Why Your Anesthesiologist Wants to Look Inside Your Mouth and What They Have in Common with Your Grandmother!

(Disclaimer:  The views in this blogpost are our personal views and do not reflect the views of our institutions. This does not substitute medical advice. Please be evaluated by a physician as necessary.)

  • When is the last time you had food?
    • Like your mother and grandmother who are always wondering if you’ve eaten, your anesthesiologist will also want to know if you’ve eaten! More specifically they want to know when you’ve eaten. Anesthesia medication can cause you to become so relaxed that sometimes food can come up from your stomach. It is important for enough time to have passed from your last meal to when you receive anesthesia to allow enough transit time for the food to be emptied from your stomach and into your intestines. The latest you can have a full meal is 8 hours before your surgery time. Occasionally a light meal (i.e. toast) may be allowed up to 6 hours before surgery. The good thing is that clear liquids empty quicker than solid foods and so they can be ingested for up to 2 hours before surgery. Clear liquids can include water, black coffee (no milk or creamer!), juice without pulp, and even sports drinks like gatorade! 

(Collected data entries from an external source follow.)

(* ===== verification/Node.v ===== *)
(** * The runtime of a node: node.go, eventbuffer.go, workers.go, workerrornotifier.go, config.go

    A node routes events between its modules.  The goroutine of [process] owns a buffer of events
    for each module and exchanges event lists over unbuffered channels with one worker for each
    module and one importer for each active module.  The functions that run between two
    synchronizations are definitions; [node_step] is one synchronization or one local computation
    of a goroutine, in any interleaving.  What modules do with events, the output of active modules,
    injected events, the interceptor and the cancellation of the context are the environment.
    Statistics, stopwatches and logging are left out. *)
From Stdlib Require Import ZArith Lia.
From stdpp Require Import prelude strings gmap list fin_maps relations.
From S2P Require Import Prelude PbftTypes Orderer Iss EventProcessing.

(** ** config.go *)
Record NodeConfig := mkNodeConfig {
  MaxEventBatchSize : Z; PauseInputThreshold : Z; ResumeInputThreshold : Z;
}.
Definition DefaultNodeConfig : NodeConfig := mkNodeConfig 512 8192 6144.
Definition Validate (c : NodeConfig) : outcome unit :=
  if bool_decide (MaxEventBatchSize c ≤ 0)%Z then Err "MaxEventBatchSize must be greater than 0"
  else if bool_decide (PauseInputThreshold c ≤ 0)%Z then Err "PauseInputThreshold must be greater than 0"
  else if bool_decide (ResumeInputThreshold c < 0)%Z then
    Err "ResumeInputThreshold must be greater than or equal to 0"
  else if bool_decide (PauseInputThreshold c < ResumeInputThreshold c)%Z then
    Err "PauseInputThreshold must be greater than or equal to ResumeInputThreshold"
  else Ok tt.

(** ** workerrornotifier.go: the error, and whether [exitC] and [exitStatusC] are closed *)
Record workErrNotifier := mkWorkErrNotifier {
  wen_err : option string; wen_exitC : bool; wen_exitStatusC : bool;
}.
Module Wen.
Definition newWorkErrNotifier : workErrNotifier := mkWorkErrNotifier None false false.
Definition Fail (wen : workErrNotifier) (err : string) : workErrNotifier :=
  match wen_err wen with
  | Some _ => wen
  | None => mkWorkErrNotifier (Some err) true (wen_exitStatusC wen)
  end.
(** Closing the channel a second time panics. *)
Definition SetExitStatus (wen : workErrNotifier) : outcome workErrNotifier :=
  if wen_exitStatusC wen then Panic (ExplicitPanic "close of closed channel")
  else Ok (mkWorkErrNotifier (wen_err wen) (wen_exitC wen) true).
End Wen.
Definition ErrStopped : string := "stopped at caller request".

(** Every module of a node is passive or active; a module of another type is not considered. *)
Inductive module_kind := PassiveModule | ActiveModule.
#[export] Instance module_kind_dec : EqDecision module_kind.
Proof. solve_decision. Defined.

  • What allergies do you have? 
    • Your anesthesiologist may give you many medications during your surgery often including pain medication, muscle relaxants, sedatives, and antibiotics. We will ask you if you are allergic to any medications so we can avoid those medications and assess for interactions with other medications. Very rarely some fruit allergies may even be associated with latex sensitivity!
  • Any issues with anesthesia before?
    • Although most people do not have any problems with anesthesia, there are some people who may have issues including post-operative nausea and vomiting (PONV), shivering, prolonged muscle relaxation, difficulty with breathing tube placement or other situations. One of the more common ‘side effects’ seen with anesthesia is PONV. The risk factors for PONV include female patients, non-smokers, use of opioids in the perioperative period, history of PONV/motion sickness and others. If you have had episodes of PONV, your anesthesiologist can avoid medications that may be more likely to cause PONV and change your anesthetic plan accordingly.
  • Do you smoke, drink alcohol, or use illicit drugs?
    • We don’t judge! It is crucial that your anesthesiologist knows about recreational drug use. All recreational drugs can have some sort of impact on your heart and lungs and can possibly interact with medications that are in your anesthetic plan. Whether you use cocaine or heroin or medical marijuana, we want to know! This allows your anesthesiologist to safely anticipate any physiologic changes associated with these drugs when mixed with other medications. It is important to tell your anesthesiologist when you used them last and how much.
  • They’ll want to look into your mouth!
    • “Open your mouth and stick your tongue out!” Patients are often surprised to hear their anesthesiologist say this but actually this is one of the most important parts of the physical exam that he/she does. This examination of your mouth is to assess for how much of the inside of your mouth we can see which is correlated with how easy or possibly challenging it may be to place a breathing tube. If there are any anatomical signs that there may be difficulty with breathing tube placement, it is best to have additional equipment necessary.